**Task description**.
Would you please output the lines from the one holding "by (by rewrite Ec)." to the end of the entries, exactly and with no others?

**Information provided**.
(** And a link that is lost during the transfer of a full resynchronization,
    before the end of the merge has given its client an id, is cached all the
    same: the next request for the stream reads an id that was never written. *)

Lemma lost_transfer_no_id (i : io) (g fd : Z) (w : world) (p : peer) (c : client) :
  crdtMasters (w_crdt w) !! g = Some p -> 0 <= g < 16 -> repl_state p = REPL_STATE_TRANSFER ->
  master p = Some c -> c = set_cl_crdt_master true (set_cl_gid g (createClient fd (w_unixtime w))) ->
  exists w' p', freeClient c w = Ok w' /\ crdtMasters (w_crdt w') !! g = Some p' /\
    repl_state p' = REPL_STATE_CONNECT /\ psync_write i p' = Undef.
Proof.
  intros Hp Hg Hst Hm Ec.
  assert (cl_gid c = g /\ cl_crdt_master c = true /\ cl_closing c = false /\ cl_replid c = None) as (G & F & Cl & R)
    by (by rewrite Ec).
  assert (to_int g = g) as Eg by (apply to_int_id; lia).
  unfold freeClient, crdtReplicationCacheMaster. rewrite F, Cl. cbn [negb].
  rewrite G, getPeerMaster_valid by done.
  cbn [mbind res_bind]. rewrite Hp. cbn [need mbind res_bind]. rewrite Hm. cbn [fmap option_fmap option_map].
  unfold crdtReplicationHandleMasterDisconnection. rewrite G, Eg, getPeerMaster_valid by done.
  cbn [mbind res_bind]. rewrite set_peer_lookup. eexists _, _. split; [reflexivity|].
  split; [apply set_peer_lookup|]. split; [done|]. unfold psync_write. simpl. by rewrite R.
Qed.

**Response to this task**.
    by (by rewrite Ec).
  assert (to_int g = g) as Eg by (apply to_int_id; lia).
  unfold freeClient, crdtReplicationCacheMaster. rewrite F, Cl. cbn [negb].
  rewrite G, getPeerMaster_valid by done.
  cbn [mbind res_bind]. rewrite Hp. cbn [need mbind res_bind]. rewrite Hm. cbn [fmap option_fmap option_map].
  unfold crdtReplicationHandleMasterDisconnection. rewrite G, Eg, getPeerMaster_valid by done.
  cbn [mbind res_bind]. rewrite set_peer_lookup. eexists _, _. split; [reflexivity|].
  split; [apply set_peer_lookup|]. split; [done|]. unfold psync_write. simpl. by rewrite R.
Qed.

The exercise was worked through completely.